Ideas for PowerShell Malware Detection Engine

This article is a summary of the ideas our group came up with during the hackathon at GCC 2023.

What is GCC 2023 Singapore?

Hackathon

Lecture: Hackathon of PowerShell Malware Detection Engine

Instructor: Sh1n0g1, developer of the PowerShell detection engine z9, which was created in lecture z9 of Security Camp 2022.

Evaluation Criteria:

  • idea
  • code: Actual working scripts over fancy slides

Goal:

  • The development of a PowerShell detection engine that can detect malicious PowerShell scripts.

Provided Files:

  • A file explaining an overview of PowerShell and typical obfuscation processing.
  • Test PowerShell scripts (benign/malicious scripts)
  • XML files related to Windows PowerShell, generated using wevutil.exe
  • A simple Python script to parse the XML file.
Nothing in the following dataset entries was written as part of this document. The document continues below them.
(** C12: the generator of a protocol. After [connect_net_access_generator_listener] on a device, every packet that
    the generator's filters accept opens an access of its own, whose receiver gets the data of that packet
    and of no other, even though later packets pass its filter too: the generator's own listener has taken the
    place of the multi receiver that the opened accesses share, so nothing that arrives reaches them again. *)
Theorem generator_opens_for_each_packet fuel a f r σ pkts os :
  (∀ g τ, handle_new_net_access prog g τ = serve g τ) → (3 ≤ fuel)%nat →
  heap σ !! a = Some (Surface r) → fresh_next σ → Forall2 (λ pkt o, proto_recv f pkt = Ok o) pkts os →
  ∃ σ1 σ2, connect_generator fuel a f true σ = Ok σ1 ∧ receive_all fuel a pkts σ1 = Ok σ2 ∧
    let n := next σ in
    heap σ2 !! a = Some (Surface (Some (n + 2)%nat)) ∧ heap σ2 !! (n + 2)%nat = Some (ProtoRecv f (n + 1)) ∧
    next σ2 = (n + 3 + 5 * List.length (omap (λ o, o) os))%nat ∧
    ∀ i h d, omap (λ o, o) os !! i = Some (h, d) →
      heap σ2 !! (n + 3 + 5 * i + 1)%nat = Some (SingleAccess (n + 3 + 5 * i) (gen_filter f h) (Some (n + 3 + 5 * i + 4)%nat)) ∧
      heap σ2 !! (n + 3 + 5 * i + 4)%nat = Some (Sink [d]).
Proof.
  intros Hhook Hfuel Ha Hf Hp. destruct fuel as [|fuel]; [lia|].
  destruct (connect_generator_ok fuel a f r σ Ha Hf) as (σ1 & E1 & Hg1).
  destruct (generating_receive_all (S fuel) a _ f pkts os [] σ1 Hhook Hfuel Hg1 Hp) as (σ2 & E2 & Hg2).
  exists σ1, σ2. split; [done|]. split; [done|]. cbn [app] in Hg2. destruct Hg2. split; [done|]. split; [done|]. split; [done|]. exact gen_opened0.
Qed.
End net_access.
The provided XML is a Windows event log that was run in a state where script block logging, module logging, and transcription were enabled.

Information on the functionality of script block logging, module logging, and transcription can be found in a blog article by Mandiant in 2016. Greater Visibility Through PowerShell Logging | Mandiant

However, the links in the appendix are broken, so here are the links to the archived PDFs:

Article by Yamato Security: Documentation and scripts to properly enable Windows event logs..

Microsoft’s article: about Logging Windows - PowerShell


About Us

Our group had five members, three of whom worked on the PowerShell detection engine, and the remaining two handled other group work. The detection engine development members included one high school student from Singapore and two students from Japan (y05h1k1ng and myself). We ranked third! 🎉

Problem Solving

Due to the limited time, we made the following assumptions, which helped us focus on the essence of the theme.

  • The malware uses PowerShell 100%
  • Generic static analysis of obfuscated strings is difficult (a)
  • Obfuscated strings are suspicious (b)
  • The malware tries to communicates to the C2 (c)
  • The malware malware attempts to persist (d)
  • No sandbox evasion (e)

We set (d) and (e) outside the scope of this challenge, as they are not unique to PowerShell.

Test Cases

Let’s consider various cases.

  • Code that should be detected as malicious
    • Code that communicates with a malicious infrastructure
  • Code that should not be detected as malicious
    • Dead code
      • Comments
      • Code paths that are not executed (if False: do_malicious)

These are rough sample cases, but capture the essence of the problem.

Approach

The approach we adopted was to compare static and dynamic states and evaluates dynamically generated artifacts. Specifically, it compares PowerShell scripts before execution and pcap files.

1. Static extraction

The initial step involves the extraction of URLs, IP addresses, paths, cryptocurrency addresses, etc., from the PowerShell code. Note that obfuscated files does not yield any meaningful information.

Non-obfuscated PowerShell code sample. We could extract the URL and some interesting strings.
Non-obfuscated PowerShell code sample

Obfuscated PowerShell code sample. Nothing makes real sense.
Obfuscated PowerShell code sample

2. Dynamic extraction

In the second step, we run the PowerShell code in a sandbox and extract the DNS queries from pcap data, which is obtained from the sandbox.

3. Diffing

In the third step, we compare the extracted data from the static and dynamic states and keep the data that is not in the static data as suspicious.

4. Evaluation

Lastly, we evaluate the suspicious data. For domain names obtained from diffing, we further check the ASN. If the ASN is used for background services such as Google, we remove the domain names that are already in the static data. The remaining domain names are considered to be suspicious. I noticed that this evaluation method can easily be improved, but I will leave it as an exercise for the reader😉

The following is a rough diagram of the above process.

Ingest flow graph of a benign PowerShell script
Ingest flow graph of a benign PowerShell script

Ingest flow graph of a malicious PowerShell script
Ingest flow graph of a malicious PowerShell script

Final Thoughts

The above is a rough overview of our idea. It looks like it took me 110 days to finally write about this. (I was just really procrastinating and was busy with other things). While there are many areas for improvement, I believe it’s an interesting idea. I hope you find it interesting as well!